After years of tit-for-tat skirmishes and depredations, the United States decided to sue for peace. Commissioners were sent into Creek country to seduce McGillivray to agree to a cessation of hostilities. In 1790, McGillivray took a coterie of Creeks to New York, the seat of U.S. government, to negotiate a treaty.ii That exclusive group of individuals included his nephews, heirs to his wealth and political position. In particular, David Tate, son of his maternal half sister, Sehoy, accompanied him. Ten-year-old Tate was impressed with the pomp and circumstance accorded his first trip outside the Creek Nation.
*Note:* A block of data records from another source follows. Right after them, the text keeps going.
(* ===== verification/BrokerJournal.v ===== *)
(** * The privileged broker: the receipt journal ([privilegedbroker/journal.go])

    The broker executes a privileged mutation only after an [active] row for it
    is on disk, and answers only after a [complete] row is.  This file holds the
    rows and the in-memory indexes, the row validation, the index construction,
    the file operations with every failure and crash they can meet, and the
    operations [Begin], [Commit], [Unresolved], [CompletedMutation], the
    compaction and the recovery paths.

    Files.  The directory holds the journal and its compaction temporary; a file
    is its contents.  Every system call takes its outcome from an oracle: it
    succeeds, fails (a write after some of its bytes), writes short, or the
    process dies at it.  Contents are those the operating system shows after the
    process died; losing written but unsynced data is not modelled.

    JSON and SHA-256 are the interface [Codec]; what the journal relies on is
    the interface [CodecLaws]. *)

From stdpp Require Import sorting.
From S2P Require Import Prelude GoStrings BrokerProtocol.

Open Scope string_scope.
Open Scope Z_scope.

Definition maxJournalBytes : Z := Z.shiftl 8 20.
Definition maxJournalFileBytes : Z := maxJournalBytes * 2.
Definition maxJournalRows : Z := 4096.
Definition targetJournalRows : Z := maxJournalRows / 2.
Definition maxJournalRowBytes : Z := MaxResponseBytes * 2.
Definition maxJournalRowLineSize : Z := maxJournalRowBytes + 1.

(** ** Rows *)
Record completedMutationReference := mkReference {
  cmOperationID : string; cmVerb : Verb; cmFenceResource : string
}.

Definition reference_valid (r : completedMutationReference) : bool :=
  safeIdentifier (cmOperationID r) && validVerb (cmVerb r) && safeIdentifier (cmFenceResource r).

Definition nul : Ascii.ascii := Ascii.zero.

Definition completedMutationKey (operationID : string) (verb : Verb) (fenceResource : string) : string :=
  operationID +:+ String nul (verb +:+ String nul fenceResource).

Record journalAuthorityState := mkAuthority {
  asSequence : Z; asPreviousDigest : string; asFences : gmap string Z
}.

Record journalRow := mkRow {
  rSchema : Z;
  rPhase : string;
  rIdempotencyKey : string;
  rRequestDigest : string;
  rFenceResource : string;
  rFenceSequence : Z;
  rStartedAt : Z;
  rResponse : option Response;
  rReceipt : option Receipt;
  rPayload : string;
  rAuthority : option journalAuthorityState;
  rRetainUntilRelease : option bool;
  rReleases : option completedMutationReference
}.

Record replayRecord := mkReplay { rpRequestDigest : string; rpResponse : Response }.

Record CompletionPolicy := mkPolicy { cpRetainUntilRelease : bool; cpReleasesVerb : Verb }.

Record journalIndexes := mkIndexes {
  ixSequence : Z;
  ixPrevious : string;
  ixReplays : gmap string replayRecord;
  ixFences : gmap string Z;
  ixUnresolved : gmap string Receipt;
  ixCompleted : gmap string journalRow;
  ixLiveCompleted : gmap string journalRow;
  ixReleased : gset string
}.

Definition newJournalIndexes : journalIndexes := mkIndexes 0 "" ∅ ∅ ∅ ∅ ∅ ∅.

(** The journal in memory: the boot identity, the indexes, the rows and the size of
    the file.  The source keeps the indexes as fields of the journal itself. *)
Record FileJournal := mkJournal {
  jBootID : string;
  jIndexes : journalIndexes;
  jRows : list journalRow;
  jFileBytes : Z
}.

#[export] Instance completedMutationReference_eq_dec : EqDecision completedMutationReference.
Proof. solve_decision. Defined.
#[export] Instance journalAuthorityState_eq_dec : EqDecision journalAuthorityState.
Proof. solve_decision. Defined.
#[export] Instance journalRow_eq_dec : EqDecision journalRow.
Proof. solve_decision. Defined.
#[export] Instance replayRecord_eq_dec : EqDecision replayRecord.
Proof. solve_decision. Defined.
#[export] Instance journalIndexes_eq_dec : EqDecision journalIndexes.
Proof. solve_decision. Defined.

(** ** Encoding: [crypto/sha256] and [encoding/json] *)
Class Codec := {
  Digest : string -> string;
  marshalReceipt : Receipt -> string;
  marshalResponse : Response -> option string;
  marshalRequest : Request -> string;
  marshalRow : journalRow -> option string;
  decodeRow : string -> option journalRow;
  (** The rows whose text is valid UTF-8 and whose payload is in the form the encoder writes. *)
  stable : journalRow -> Prop
}.

(** What the journal relies on: a digest is 64 hexadecimal digits; a row is
    encoded as one line that starts an object; decoding gives back the fence of an
    encoded row, and the whole of a stable row; no text that starts an object and
    ends in a further encoded row is one valid row. *)
Class CodecLaws (C : Codec) : Prop := {
  Digest_hex s : digestPattern (Digest s) = true;
  marshalRow_object r s : marshalRow r = Some s -> HasPrefix s "{" = true;
  marshalRow_line r s : marshalRow r = Some s -> has_char nl s = false;
  decodeRow_fence r s r' :
    marshalRow r = Some s -> decodeRow s = Some r' -> safeIdentifier (rFenceResource r) = true ->
    rPhase r' = rPhase r /\ rFenceResource r' = rFenceResource r /\ rFenceSequence r' = rFenceSequence r;
  decodeRow_authority r s r' a :
    marshalRow r = Some s -> decodeRow s = Some r' -> rPhase r = "authority" ->
    rAuthority r = Some a -> map_Forall (fun k _ => safeIdentifier k = true) (asFences a) ->
    rPhase r' = "authority" /\ exists a', rAuthority r' = Some a' /\ asFences a' = asFences a;
  decodeRow_stable r s : stable r -> marshalRow r = Some s -> decodeRow s = Some r;
  decodeRow_torn t r s : HasPrefix t "{" = true -> marshalRow r = Some s -> decodeRow (t +:+ s) = None
}.

Section Journal.
Context `{C : Codec}.

Definition set_digest (r : Receipt) (d : string) : Receipt :=
  mkReceipt (rcSequence r) (rcRequestID r) (rcOperationID r) (rcIdempotencyKey r) (rcVerb r)
    (rcFenceResource r) (rcFenceSequence r) (rcFenceTokenDigest r) (rcPayloadDigest r) (rcResponseDigest r)
    (rcPeerRevision r) (rcBrokerBootID r) (rcPreviousDigest r) (rcOutcome r) (rcStartedAt r)
    (rcCompletedAt r) d.

Definition receiptDigest (receipt : Receipt) : string :=
  Digest (marshalReceipt (set_digest receipt "")).

Definition canonicalRequestAuthority (request : Request) : string :=
  marshalRequest (mkRequest (rqProtocolVersion request) (rqCapabilityRevision request) (rqBootID request)
    (rqRole request) (rqVerb request) (rqRequestID request) (rqOperationID request)
    (rqIdempotencyKey request) (rqFence request) (rqExpected request) (rqDeadlineAt request)
    (rqPurpose request) (rqRecoveryRef request) (rqPayloadDigest request) "").

Definition set_response (r : Response) (receipt : option Receipt) (payload : string) : Response :=
  mkResponse (rsProtocolVersion r) (rsCapabilityRevision r) (rsRequestID r) (rsOperationID r) (rsVerb r)
    (rsOK r) (rsCode r) (rsMessage r) (rsReplay r) receipt (rsPayloadDigest r) payload.

Definition set_replay (r : Response) : Response :=
  mkResponse (rsProtocolVersion r) (rsCapabilityRevision r) (rsRequestID r) (rsOperationID r) (rsVerb r)
    (rsOK r) (rsCode r) (rsMessage r) true (rsReceipt r) (rsPayloadDigest r) (rsPayload r).

(** ** Validation of a row: [None] is the nil error *)
Definition is_nil {A : Type} (o : option A) : bool := match o with None => true | Some _ => false end.

Definition validateAuthorityRow (row : journalRow) : option string :=
  match rAuthority row with
  | None => Some "broker journal authority snapshot is invalid"
  | Some a =>
      if negb (String.eqb (rIdempotencyKey row) "") || negb (String.eqb (rRequestDigest row) "") ||
         negb (String.eqb (rFenceResource row) "") || negb (rFenceSequence row =? 0) ||
         negb (rStartedAt row =? 0) || negb (is_nil (rResponse row)) || negb (is_nil (rReceipt row)) ||
         negb (slen (rPayload row) =? 0) || negb (is_nil (rRetainUntilRelease row)) ||
         negb (is_nil (rReleases row))
      then Some "broker journal authority snapshot is invalid"
      else if ((asSequence a =? 0) && negb (String.eqb (asPreviousDigest a) "")) ||
              (negb (asSequence a =? 0) && negb (digestPattern (asPreviousDigest a)))
      then Some "broker journal chain authority is invalid"
      else if forallb (fun kv => safeIdentifier kv.1 && negb (kv.2 =? 0)) (map_to_list (asFences a))
      then None
      else Some "broker journal fence authority is invalid"
  end.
McGillivray was feted at the personal residence of Henry Knox, Secretary of War. At the conclusion of negotiations, young David was left in the care of Knox.

. . .

David Tate was educated at Philadelphia under a secret article of the 1790 Treaty.

i“The Library of Congress,” A Century of Lawmaking for a New Nation: U.S. Congressional Documents and Debates, 1774 – 1875,” American State Papers, Senate, 1st Congress, 1st Session , Indian Affairs, Vol. 1, page 22. http://memory.loc.gov/cgi-bin/ampage?collId=llsp&fileName=007/llsp007.db&recNum=23 (Accessed: May 5, 2016).

iiLinda Langley, “The Tribal Identity of Alexander McGillivray: A Review of the Historical And Ethnographic Data, Louisiana History” The Journal of the Louisiana Historical Association, Vol. 46, No. 2 (Spring, 2005), pp. 231-239.

iii“An open door policy,” HenryKnoxMuseum.org http://www.knoxmuseum.org/henry-knox/the-house/ (Accessed: May 5, 2016).

ivLawrence M. Hauptman and Heriberto Dixon, “Cadet David Moniac: A Creek Indian’s Schooling at West Point, 1817-1822, Proceedings of the American Philosophical Society, Vol. 152, No. 3, September 2008.pg. 330.